Interestingly, most American citizens tend to be located in the bottom left quadrant of the political compass and most American politicians tend to be located in the top right quadrant. Republican politicians push towards the very top right quadrant and Democrat politicians are a bit more moderate but are still also in the top right quadrant. On the one hand, this is a surprising conclusion considering that most voters believe that there democratic representatives share their view of the function and role of government when in fact it turns out to be nothing further than the truth. On the other hand, perhaps this should be expected considering how corporate America demands the economic right position and many religious Americans demand an intolerant moral position towards diversity.

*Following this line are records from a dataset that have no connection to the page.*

(* ===== verification/Ctype.v ===== *)
(** * Ctype: the character classes of <ctype.h> in the C locale, and the
    <string.h> searches the sources use *)

From S2P Require Import Prelude.

Definition isdigit (c : Z) : bool := (ch "0" <=? c) && (c <=? ch "9").
Definition islower (c : Z) : bool := (ch "a" <=? c) && (c <=? ch "z").
Definition isupper (c : Z) : bool := (ch "A" <=? c) && (c <=? ch "Z").
Definition isxdigit (c : Z) : bool :=
  isdigit c || ((ch "a" <=? c) && (c <=? ch "f")) || ((ch "A" <=? c) && (c <=? ch "F")).
(** space, \t \n \v \f \r *)
Definition isspace (c : Z) : bool := (c =? 32) || ((9 <=? c) && (c <=? 13)).
Definition tolower (c : Z) : Z := if isupper c then c + 32 else c.

(** [memcmp(text, prefix, n) == 0] with [n] the length of [prefix], on a text at
    least that long; also [strncmp(text, prefix, n) == 0] on NUL-free strings. *)
Fixpoint starts_with (prefix text : bytes) : bool :=
  match prefix, text with
  | [], _ => true
  | p :: ps, t :: ts => (p =? t) && starts_with ps ts
  | _ :: _, [] => false
  end.

(** The tail of [text] from the first occurrence of [needle] on ([strstr]). *)
Fixpoint find_sub (needle text : bytes) : option bytes :=
  if starts_with needle text then Some text
  else match text with
       | [] => None
       | _ :: ts => find_sub needle ts
       end.

(** The part of [text] behind [prefix]. *)
Fixpoint strip_prefix (prefix text : bytes) : option bytes :=
  match prefix, text with
  | [], _ => Some text
  | p :: ps, c :: cs => if p =? c then strip_prefix ps cs else None
  | _ :: _, [] => None
  end.

Definition contains (needle text : bytes) : bool :=
  match find_sub needle text with Some _ => true | None => false end.

(** [strtoull(digits, NULL, 10)] of a string of digits: the value, [ERANGE] (as
    [None]) above ULLONG_MAX. *)
Fixpoint digits_value (acc : Z) (s : bytes) : Z :=
  match s with
  | [] => acc
  | c :: s' => digits_value (acc * 10 + (c - ch "0")) s'
  end.

Definition strtoull_digits (s : bytes) : option Z :=
  let v := digits_value 0 s in
  if v <=? UINT64_MAX then Some v else None.

Lemma starts_with_prefix p t : starts_with p t = true <-> p `prefix_of` t.
Proof.
  revert t. induction p as [|x p IH]; intros t; cbn.
  - split; [intros _; apply prefix_nil | done].
  - destruct t as [|y t]; [split; [done | intros [k Hk]; done]|].
    rewrite andb_true_iff, IH, Z.eqb_eq. split.
    + intros [-> H]. by apply prefix_cons.
    + intros H. split; [by eapply prefix_cons_inv_1 | by eapply prefix_cons_inv_2].
Qed.

Lemma starts_with_app p t : starts_with p (p ++ t) = true.
Proof. apply starts_with_prefix. by exists t. Qed.

Lemma strip_prefix_app p l : strip_prefix p (p ++ l) = Some l.
Proof. induction p as [|x p IH]; cbn; [by destruct l|]. by rewrite Z.eqb_refl. Qed.

Lemma strip_prefix_sound p l r : strip_prefix p l = Some r -> l = p ++ r.
Proof.
  revert l. induction p as [|x p IH]; intros [|y l] H; cbn in *; simplify_eq; [done..|].
  destruct (Z.eqb_spec x y) as [->|]; [|done]. f_equal. by apply IH.
Qed.

Lemma find_sub_sound n t r :
  find_sub n t = Some r -> n `prefix_of` r /\ exists pre, t = pre ++ r.
Proof.
  revert r. induction t as [|x t IH]; intros r; cbn; destruct (starts_with n _) eqn:E.
  1, 3: intros [= <-]; split; [by apply starts_with_prefix | by exists []].
  - done.
  - intros H. destruct (IH _ H) as [? [pre ->]]. split; [done | by exists (x :: pre)].
Qed.

Lemma contains_infix n t : contains n t = true <-> exists a b, t = a ++ n ++ b.
Proof.
  unfold contains. split.
  - destruct (find_sub n t) as [r|] eqn:E; [|done]. intros _.
    apply find_sub_sound in E as [[b ->] [a ->]]. eauto.
  - intros (a & b & ->). induction a as [|x a IH]; cbn.
    + destruct (n ++ b) eqn:E; cbn; rewrite <- ?E, starts_with_app; done.
    + by destruct (starts_with n _).
Qed.

Lemma tolower_idem c : tolower (tolower c) = tolower c.
Proof.
  unfold tolower, isupper. change (ch "A") with 65. change (ch "Z") with 90.
  destruct (Z.leb_spec 65 c), (Z.leb_spec c 90); cbn [andb]; try lia;
    destruct (Z.leb_spec 65 (c + 32)), (Z.leb_spec (c + 32) 90),
      (Z.leb_spec 65 c), (Z.leb_spec c 90); cbn [andb]; lia.
Qed.

Lemma isxdigit_range c : isxdigit c = true -> 0 <= c < 128.
Proof.
  unfold isxdigit, isdigit. rewrite !orb_true_iff, !andb_true_iff, !Z.leb_le.
  change (ch "0") with 48. change (ch "9") with 57. change (ch "a") with 97.
  change (ch "f") with 102. change (ch "A") with 65. change (ch "F") with 70. lia.
Qed.

(** ** Decimal numbers *)

(** [%zu], [%llu] and [%u] of a non-negative value below 10^20. *)
Fixpoint dec_go (fuel : nat) (n : Z) (acc : bytes) : bytes :=
  let acc := ch "0" + n mod 10 :: acc in
  match fuel with
  | O => acc
  | S fuel' => if n <? 10 then acc else dec_go fuel' (n / 10) acc
  end.

Definition dec (n : Z) : bytes := dec_go 19 n [].

(** [%d] *)
Definition dec_int (n : Z) : bytes := if n <? 0 then ch "-" :: dec (- n) else dec n.

Lemma digits_value_app s t acc : digits_value acc (s ++ t) = digits_value (digits_value acc s) t.
Proof. revert acc. induction s; intros acc; cbn; auto. Qed.

Lemma dec_go_spec fuel n acc :
  0 <= n < 10 ^ (Z.of_nat fuel + 1) ->
  exists s, dec_go fuel n acc = s ++ acc /\ digits_value 0 s = n /\ s <> [] /\
    Forall (fun c => isdigit c = true) s.
Proof.
  revert n acc. induction fuel as [|fuel IH]; intros n acc Hn; cbn [dec_go].
  - exists [ch "0" + n mod 10]. change (10 ^ (Z.of_nat 0 + 1)) with 10 in Hn.
    split_and!; [done| cbn; rewrite Z.mod_small by lia; change (ch "0") with 48; lia | done |].
    constructor; [|done]. unfold isdigit. change (ch "0") with 48. change (ch "9") with 57.
    rewrite Z.mod_small by lia. rewrite andb_true_iff, !Z.leb_le. lia.
  - assert (Hd : isdigit (ch "0" + n mod 10) = true).
    { unfold isdigit. change (ch "0") with 48. change (ch "9") with 57.
      rewrite andb_true_iff, !Z.leb_le. zdiv_lia. }
    destruct (Z.ltb_spec n 10).
    + exists [ch "0" + n mod 10]. split_and!; [done | | done | by constructor].
      cbn. rewrite Z.mod_small by lia. change (ch "0") with 48. lia.
    + destruct (IH (n / 10) (ch "0" + n mod 10 :: acc)) as (s & -> & Hs & Hne & Hf).
      { rewrite Nat2Z.inj_succ in Hn. rewrite Z.add_succ_l, Z.pow_succ_r in Hn by lia.
        split; [apply Z.div_pos; lia|]. apply Z.div_lt_upper_bound; lia. }
      exists (s ++ [ch "0" + n mod 10]). rewrite <- app_assoc. split_and!; [done| | |].
      * rewrite digits_value_app, Hs. cbn. change (ch "0") with 48. zdiv_lia.
      * by destruct s.
      * apply Forall_app. split; [done|by constructor].
Qed.

Lemma dec_spec n :
  0 <= n < 10 ^ 20 -> digits_value 0 (dec n) = n /\ dec n <> [] /\ Forall (fun c => isdigit c = true) (dec n).
Proof.
  intros Hn. destruct (dec_go_spec 19 n []) as (s & E & H). { exact Hn. }
  unfold dec. by rewrite E, app_nil_r.
Qed.

Lemma dec_go_length fuel n acc k :
  0 <= k <= Z.of_nat fuel -> 10 ^ k <= n -> zlen acc + k + 1 <= zlen (dec_go fuel n acc).
Proof.
  revert n acc k. induction fuel as [|fuel IH]; intros n acc k Hk Hn; cbn [dec_go].
  - replace k with 0 by lia. zlen_lia.
  - destruct (decide (k = 0)) as [->|Hk0].
    + destruct (Z.ltb_spec n 10); [zlen_lia|].
      pose proof (IH (n / 10) (ch "0" + n mod 10 :: acc) 0) as H0. rewrite zlen_cons in H0.
      assert (10 ^ 0 <= n / 10) by (change (10 ^ 0) with 1; zdiv_lia). lia.
    + assert (Hp : 10 ^ k = 10 * 10 ^ (k - 1)) by (rewrite <- Z.pow_succ_r by lia; f_equal; lia).
      assert (0 < 10 ^ (k - 1)) by (apply Z.pow_pos_nonneg; lia).
      destruct (Z.ltb_spec n 10); [lia|].
      pose proof (IH (n / 10) (ch "0" + n mod 10 :: acc) (k - 1)) as H'. rewrite zlen_cons in H'.
      assert (10 ^ (k - 1) <= n / 10) by (apply Z.div_le_lower_bound; lia). lia.
Qed.

Lemma dec_go_length_le fuel n acc k :
  0 <= n -> 1 <= k -> n < 10 ^ k -> zlen (dec_go fuel n acc) <= zlen acc + k.
Proof.
  revert n acc k. induction fuel as [|fuel IH]; intros n acc k Hn Hk Hlt; cbn [dec_go].
  - zlen_lia.
  - destruct (Z.ltb_spec n 10); [zlen_lia|].
    assert (Hk1 : 2 <= k).
    { destruct (decide (k = 1)) as [->|]; [change (10 ^ 1) with 10 in Hlt; lia | lia]. }
    assert (Hp : 10 ^ k = 10 * 10 ^ (k - 1)) by (rewrite <- Z.pow_succ_r by lia; f_equal; lia).
    pose proof (IH (n / 10) (ch "0" + n mod 10 :: acc) (k - 1)) as H'. rewrite zlen_cons in H'.
    assert (n / 10 < 10 ^ (k - 1)) by (apply Z.div_lt_upper_bound; lia).
    assert (0 <= n / 10) by (apply Z.div_pos; lia). lia.
Qed.

Lemma dec_go_length_max fuel n acc : zlen (dec_go fuel n acc) <= zlen acc + Z.of_nat fuel + 1.
Proof.
  revert n acc. induction fuel as [|fuel IH]; intros n acc; cbn [dec_go]; [zlen_lia|].
  destruct (n <? 10); [zlen_lia|]. pose proof (IH (n / 10) (ch "0" + n mod 10 :: acc)). zlen_lia.
Qed.

Lemma dec_length_max n : 0 <= zlen (dec n) <= 20.
Proof. split; [apply zlen_nonneg|]. pose proof (dec_go_length_max 19 n []). unfold dec. zlen_lia. Qed.

Lemma dec_int_length_max n : 0 <= zlen (dec_int n) <= 21.
Proof.
  unfold dec_int. destruct (n <? 0); [rewrite zlen_cons; pose proof (dec_length_max (- n)); lia|].
  pose proof (dec_length_max n); lia.
Qed.

(** The number of digits: [dec n] of length [k] means [10^(k-1) <= n < 10^k]. *)
Lemma dec_length_bounds n :
  0 < n < 10 ^ 20 -> 1 <= zlen (dec n) /\ 10 ^ (zlen (dec n) - 1) <= n < 10 ^ zlen (dec n).
Proof.
  intros Hn. pose proof (dec_length_max n) as Hmax.
  assert (H1 : 1 <= zlen (dec n)).
  { pose proof (dec_go_length 19 n [] 0) as H. unfold dec. change (10 ^ 0) with 1 in H. zlen_lia. }
  split; [done|]. split.
  - destruct (Z.le_gt_cases (10 ^ (zlen (dec n) - 1)) n) as [|Hlt]; [done|]. exfalso.
    destruct (decide (zlen (dec n) = 1)) as [E|]; [rewrite E in Hlt; cbn in Hlt; lia|].
    pose proof (dec_go_length_le 19 n [] (zlen (dec n) - 1)) as Hg. unfold dec in *. zlen_lia.
  - destruct (Z.lt_ge_cases n (10 ^ zlen (dec n))) as [|Hge]; [done|]. exfalso.
    assert (zlen (dec n) < 20).
    { destruct (decide (zlen (dec n) = 20)) as [E|]; [rewrite E in Hge; lia|lia]. }
    pose proof (dec_go_length 19 n [] (zlen (dec n))) as Hg. unfold dec in *. zlen_lia.
Qed.

Lemma dec_length_unique n k :
  0 < n < 10 ^ 20 -> 1 <= k -> 10 ^ (k - 1) <= n < 10 ^ k -> zlen (dec n) = k.
Proof.
  intros Hn Hk Hb. destruct (dec_length_bounds n Hn) as [H1 Hd].
  destruct (Z.lt_trichotomy (zlen (dec n)) k) as [Hlt|[|Hgt]]; [exfalso|done|exfalso].
  - pose proof (Z.pow_le_mono_r 10 (zlen (dec n)) (k - 1)). lia.
  - pose proof (Z.pow_le_mono_r 10 k (zlen (dec n) - 1)). lia.
Qed.

Lemma dec_length_mono a b : 0 < a <= b -> b < 10 ^ 20 -> zlen (dec a) <= zlen (dec b).
Proof.
  intros Hab Hb. destruct (dec_length_bounds a) as [Ha1 Ha]; [lia|].
  destruct (dec_length_bounds b) as [Hb1 Hb']; [lia|].
  destruct (Z.le_gt_cases (zlen (dec a)) (zlen (dec b))) as [|Hgt]; [done|]. exfalso.
  pose proof (Z.pow_le_mono_r 10 (zlen (dec b)) (zlen (dec a) - 1)). lia.
Qed.

(** A number that states its own printed length: starting from an estimate below
    the base, the fourth estimate is a fixed point. *)
Lemma dec_fixpoint base x0 :
  let f x := base + zlen (dec x) in
  100 <= base < 10 ^ 19 -> 0 <= x0 <= base -> f (f (f (f x0))) = f (f (f x0)).
Proof.
  intros f Hb H0.
  assert (Hf : forall x, base <= f x <= base + 20) by (intros x; unfold f; pose proof (dec_length_max x); lia).
  pose proof (Hf x0) as H1. pose proof (Hf (f x0)) as H2. pose proof (Hf (f (f x0))) as H3.
  assert (H12 : f x0 <= f (f x0)).
  { unfold f at 1 2. destruct (decide (x0 = 0)) as [->|]; [|pose proof (dec_length_mono x0 (f x0)); lia].
    destruct (dec_length_bounds (f 0)); [lia|]. change (zlen (dec 0)) with 1. lia. }
  set (x1 := f x0) in *. set (x2 := f x1) in *. set (x3 := f x2) in *.
  destruct (dec_length_bounds x1) as [Hk Hk1]; [lia|]. set (k := zlen (dec x1)) in *.
  assert (Hp : 10 ^ k = 10 * 10 ^ (k - 1)) by (rewrite <- Z.pow_succ_r by lia; f_equal; lia).
  assert (Hp' : 10 ^ (k + 1) = 10 * 10 ^ k) by (rewrite <- Z.pow_succ_r by lia; f_equal; lia).
  assert (Hx2 : x2 = base + k) by done. assert (Hx3 : x3 = base + zlen (dec x2)) by reflexivity.
  assert (Hfx : f x3 = base + zlen (dec x3)) by reflexivity.
  assert (Hle : x2 <= base + 20 /\ x3 <= base + 20) by lia.
  clearbody x3 x2 k x1. enough (zlen (dec x3) = zlen (dec x2)) by lia.
  destruct (Z.lt_ge_cases x2 (10 ^ k)) as [Hlt|Hge].
  - replace x3 with x2; [done|]. rewrite Hx3, (dec_length_unique x2 k); lia.
  - assert (Hd2 : zlen (dec x2) = k + 1).
    { apply dec_length_unique; [lia|lia|]. replace (k + 1 - 1) with k by lia. lia. }
    rewrite Hd2. apply dec_length_unique; [lia|lia|]. replace (k + 1 - 1) with k by lia. lia.
Qed.

Example dec_run : map dec [0; 7; 10; 18446744073709551615]
  = [bs "0"; bs "7"; bs "10"; bs "18446744073709551615"].
Proof. vm_compute. reflexivity. Qed.

(** ** Scanning loops *)

(** Where [while (i < n && f(p[i])) i++] stops. *)
Fixpoint span_len (f : Z -> bool) (s : bytes) : nat :=
  match s with
  | [] => O
  | c :: s' => if f c then S (span_len f s') else O
  end.

Lemma span_len_le f s : (span_len f s <= length s)%nat.
Proof. induction s; cbn; [lia|]. destruct (f _); lia. Qed.

Lemma span_len_forall f s : Forall (fun c => f c = true) (take (span_len f s) s).
Proof. induction s; cbn; [constructor|]. destruct (f _) eqn:E; cbn; by constructor. Qed.

Lemma span_len_stop f s c : s !! span_len f s = Some c -> f c = false.
Proof. induction s as [|x s IH]; cbn; [done|]. destruct (f x) eqn:E; cbn; [done|congruence]. Qed.

(** [count_substring]: the positions where [needle] starts. *)
Fixpoint count_sub (needle text : bytes) : Z :=
  match text with
  | [] => 0
  | _ :: ts => (if starts_with needle text then 1 else 0) + count_sub needle ts
  end.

The moral approach of principlism has been briefly presented. The discussion focused on the broad general principles of autonomy, beneficence, nonmaleficence, and justice. Using this approach there will still be disagreements in the specification, balancing, and the coherent organization of these principles but through the process of inquiry, by multiple and diverse methods, there will be more agreement than disagreement on the resultant conclusions. Even though there are differences in epistemic justifications and beliefs between various individuals and groups within society, descriptively, there will still be wide intersubjective agreements on the general moral principles. Ideals together with practicality will help determine the specification and balancing of the principles of autonomy, beneficence, nonmaleficence, and justice, and principlism will ultimately result in a morally progressive society that respects the beauty and necessity of pluralism, diversity, and moral respect.
1. See Tom L. Beauchamp, James F. Childress, Principles of Biomedical Ethics, Fifth Edition, (New York: Oxford University Press, 2001), pp. 81-83. Discussion on standards of disclosure.
2. Ibid. p. 88. Discussion on withholding of information and permissible deception.
3. Ibid pp. 93-98. Discussion on controlling influences.
4. Ibid p.168. Discussion on how nonmaleficence differs from beneficence.